La confrontation au public
Tout le long du livre d’entretiens réalisé avec elle, Chantal Deruaz affirme que sa première qualité d’actrice et de femme fut l’authenticité. Ce qui, associé au texte d’Andrea Marcolongo, mérite réflexion. Tous les témoignages disent que Chantal, sur scène, était « vraie ». Yveline Hamon précise. « Dans le temps de répétition, elle ne délivre pas grand-chose. Quelques pistes, bien sûr, mais elle va au public. C’est la confrontation au public qui donne l’entièreté de son travail et de sa réflexion. » La vérité de son jeu créait la qualité de la relation avec le public, qui, en retour, confirmait cette vérité et lui donnait sa dimension d’authenticité. Celle-ci était scellée aussi par la conviction de Chantal que son point de vue était le bon : elle l’imposait même aux plus grands metteurs en scène.
Alors ?
Alors quelques images d’Hécube pas Hécube retransmises par la télévision m’ont interpellé quelque part, comme on disait naguère. Le propos de la pièce semblait mal cousu. À la vérité du jeu d’Elsa Lepoivre ne répondait pas vraiment celle de Denis Podalydès s’appuyant sur son expérience, sur son image davantage que s’investissant pleinement sur le plateau, dans l’échange. Mais qui est Talpa pour juger d’après quelques images des monuments du théâtre ? La critique de Fabienne Pascaud dans Télérama me rassure : « …affamé d’histoires qui évoquent nos chaos ambiants, le public fait un triomphe à ces spectacles dont les codes d’écriture se rapprochent avec habileté et émotion des meilleures séries télé…Théâtre dans le théâtre, effet miroir : Tiago Rodrigues superpose ici sans son habituelle fluidité le travail des acteurs et l’enquête sur les sévices. Reste qu’il a écrit sur mesure pour la troupe du Français, magnifique… » À lire entre les lignes.

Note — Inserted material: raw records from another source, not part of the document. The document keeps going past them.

Lemma V1_well_formed_run (tz : Z) (w : V1.World) (env : V1.Env)
    (st : gmap string Z) (req : V1.Request) (b : V1.Body) (pct ml : Q) :
  Props.V1_well_formed env req b pct ml ->
  let quiet := Props.quiet 23 7 (Js.getHours tz (V1.clk_now w)) in
  let cooling := Props.V1_cooling w env st in
  let notify :=
    Props.should_notify (Props.V1_goal tz w b) (Props.V1_target tz w b) ml pct in
  let r := V1.handler tz w env st req in
  (quiet /\ r = V1.reply (V1.Skipped quiet_hours) st)
  \/ (~ quiet /\ cooling /\ r = V1.reply (V1.Skipped interval) st)
  \/ (~ quiet /\ ~ cooling /\ ~ notify
      /\ r = V1.reply (V1.Skipped on_track_or_done) st)
  \/ (~ quiet /\ ~ cooling /\ notify /\ V1.send_resolves w = true
      /\ r = {| V1.response :=
                  V1.Notified (Props.V1_goal tz w b) (Props.V1_sip tz w b ml)
                    (Props.V1_target tz w b);
                V1.lastNotified_after := <[Props.V1_chat env := V1.clk_set w]> st;
                V1.events := [TelegramSend (Props.V1_token env) (Props.V1_chat env)
                                (Props.V1_text tz w b ml);
                              LastNotifiedSet (Props.V1_chat env) (V1.clk_set w)] |})
  \/ (~ quiet /\ ~ cooling /\ notify /\ V1.send_resolves w = false
      /\ r = {| V1.response := V1.Error500_server_error;
                V1.lastNotified_after := st;
                V1.events := [TelegramSend (Props.V1_token env) (Props.V1_chat env)
                                (Props.V1_text tz w b ml)] |}).
Proof.
  intros WF quiet cooling notify r. subst quiet cooling notify r.
  pose proof WF as (Hm & Hb & Hp & Hl & Hc & Ht).
  destruct (V1_handler_run tz w env st req)
    as [ H | H1 H2 | b' H1 H2 H3 | b' H1 H2 H3 H4 H5
       | b' pct' ml' WF' Q | b' pct' ml' WF' Q C | b' pct' ml' WF' Q C N
       | b' pct' ml' WF' Q C N S | b' pct' ml' WF' Q C N S ].
  - congruence.
  - congruence.
  - assert (b' = b) as -> by congruence. destruct H3; congruence.
  - destruct H5; congruence.
  - left. auto.
  - right; left. auto.
  - destruct (V1_same_reading _ _ _ _ _ _ _ _ WF WF') as (-> & -> & ->).
    right; right; left. auto.
  - destruct (V1_same_reading _ _ _ _ _ _ _ _ WF WF') as (-> & -> & ->).
    right; right; right; left. auto.
  - destruct (V1_same_reading _ _ _ _ _ _ _ _ WF WF') as (-> & -> & ->).
    right; right; right; right. auto.
Qed.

L’authenticité et la vérité
La vérité peut parvenir à l’authenticité. L’inverse non. Qui douterait de la Comédie Française ? De son authenticité ? Mais il semble que la vérité fasse défaut dans Hécube pas Hécube. Le dire à voix haute ? Les enjeux sont trop importants. Souvenir du premier roman de David Foenkinos, succès de librairie et de critique. J’y avais vu un récit facile, pour adolescents, avec quelques pépites de pseudo sagesse philosophique. Espérons que David Foenkinos a progressé.. Le succès d’un Pascal Rambert soulève les mêmes questions. Pour répondre à Hécube pas Hécube par anticipation, Pierre Dubey avait monté au Mamco de Genève, en 2022, Les Troyennes de Michel Vinaver. Peu de moyens, un bricolage saisissant qui allait au fond du texte. Vrai et authentique.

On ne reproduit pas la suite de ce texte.